──────── RECORD SET ────────

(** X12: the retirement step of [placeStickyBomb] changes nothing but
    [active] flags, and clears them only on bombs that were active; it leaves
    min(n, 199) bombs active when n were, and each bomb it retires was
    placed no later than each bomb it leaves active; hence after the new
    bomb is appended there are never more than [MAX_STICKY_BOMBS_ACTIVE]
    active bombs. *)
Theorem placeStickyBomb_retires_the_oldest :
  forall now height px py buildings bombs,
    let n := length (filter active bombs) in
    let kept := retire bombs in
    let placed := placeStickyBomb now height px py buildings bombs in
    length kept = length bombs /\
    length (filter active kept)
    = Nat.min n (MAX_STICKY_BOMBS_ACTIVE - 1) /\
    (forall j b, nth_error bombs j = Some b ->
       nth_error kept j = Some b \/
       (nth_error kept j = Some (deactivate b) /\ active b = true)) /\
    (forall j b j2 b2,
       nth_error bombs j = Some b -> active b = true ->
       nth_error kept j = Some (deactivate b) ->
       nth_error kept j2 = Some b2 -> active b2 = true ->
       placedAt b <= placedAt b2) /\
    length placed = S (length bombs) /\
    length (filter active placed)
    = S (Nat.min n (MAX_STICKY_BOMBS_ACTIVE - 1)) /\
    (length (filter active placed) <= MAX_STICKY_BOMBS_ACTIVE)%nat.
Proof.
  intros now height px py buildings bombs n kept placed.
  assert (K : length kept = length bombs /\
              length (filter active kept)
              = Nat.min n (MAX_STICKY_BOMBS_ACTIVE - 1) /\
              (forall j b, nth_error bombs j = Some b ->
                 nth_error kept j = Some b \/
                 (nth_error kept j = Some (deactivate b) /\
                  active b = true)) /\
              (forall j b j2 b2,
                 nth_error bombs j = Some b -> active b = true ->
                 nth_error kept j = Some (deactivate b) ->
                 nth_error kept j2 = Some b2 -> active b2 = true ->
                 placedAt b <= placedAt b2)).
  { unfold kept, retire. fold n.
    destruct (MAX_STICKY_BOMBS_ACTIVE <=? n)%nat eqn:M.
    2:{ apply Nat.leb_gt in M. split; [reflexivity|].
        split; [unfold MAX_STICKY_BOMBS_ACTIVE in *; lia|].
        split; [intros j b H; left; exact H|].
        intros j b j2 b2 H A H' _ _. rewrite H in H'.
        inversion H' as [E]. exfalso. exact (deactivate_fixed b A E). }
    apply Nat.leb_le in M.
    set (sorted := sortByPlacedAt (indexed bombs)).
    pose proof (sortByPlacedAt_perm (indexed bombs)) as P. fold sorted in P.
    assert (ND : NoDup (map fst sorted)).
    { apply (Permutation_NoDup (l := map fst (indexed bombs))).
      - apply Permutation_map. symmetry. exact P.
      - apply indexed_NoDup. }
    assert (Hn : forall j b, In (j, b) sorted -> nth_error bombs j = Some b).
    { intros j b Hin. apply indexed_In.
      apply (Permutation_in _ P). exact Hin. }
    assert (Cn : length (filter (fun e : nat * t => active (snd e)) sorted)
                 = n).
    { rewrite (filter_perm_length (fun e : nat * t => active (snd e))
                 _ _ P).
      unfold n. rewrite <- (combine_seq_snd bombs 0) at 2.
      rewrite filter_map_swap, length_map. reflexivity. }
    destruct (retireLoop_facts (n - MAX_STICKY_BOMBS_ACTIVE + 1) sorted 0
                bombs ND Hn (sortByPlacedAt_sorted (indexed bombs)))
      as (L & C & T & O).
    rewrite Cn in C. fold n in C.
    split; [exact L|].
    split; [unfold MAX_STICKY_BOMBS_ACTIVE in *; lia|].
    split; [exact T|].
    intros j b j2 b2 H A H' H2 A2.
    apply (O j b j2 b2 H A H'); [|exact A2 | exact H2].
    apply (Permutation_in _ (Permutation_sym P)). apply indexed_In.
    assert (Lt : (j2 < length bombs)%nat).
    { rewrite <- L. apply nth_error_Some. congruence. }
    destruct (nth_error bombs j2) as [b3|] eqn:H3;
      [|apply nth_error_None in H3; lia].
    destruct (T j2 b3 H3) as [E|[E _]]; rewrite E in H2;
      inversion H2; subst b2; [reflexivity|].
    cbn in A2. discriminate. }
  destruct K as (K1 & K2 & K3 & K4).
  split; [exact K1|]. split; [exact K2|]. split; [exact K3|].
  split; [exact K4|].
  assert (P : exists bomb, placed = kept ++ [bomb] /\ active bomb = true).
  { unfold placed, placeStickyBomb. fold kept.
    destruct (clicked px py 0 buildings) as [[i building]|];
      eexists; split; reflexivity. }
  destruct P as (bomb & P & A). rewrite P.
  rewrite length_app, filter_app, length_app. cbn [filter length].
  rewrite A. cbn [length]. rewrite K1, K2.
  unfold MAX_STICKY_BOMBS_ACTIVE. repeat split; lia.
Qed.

────────

### DIRECTIONS FOR THIS TASK
Which lines of the data include the word "unfold"? Copy each one.

### RESULT
  { unfold kept, retire. fold n.
        split; [unfold MAX_STICKY_BOMBS_ACTIVE in *; lia|].
      unfold n. rewrite <- (combine_seq_snd bombs 0) at 2.
    split; [unfold MAX_STICKY_BOMBS_ACTIVE in *; lia|].
  { unfold placed, placeStickyBomb. fold kept.
  unfold MAX_STICKY_BOMBS_ACTIVE. repeat split; lia.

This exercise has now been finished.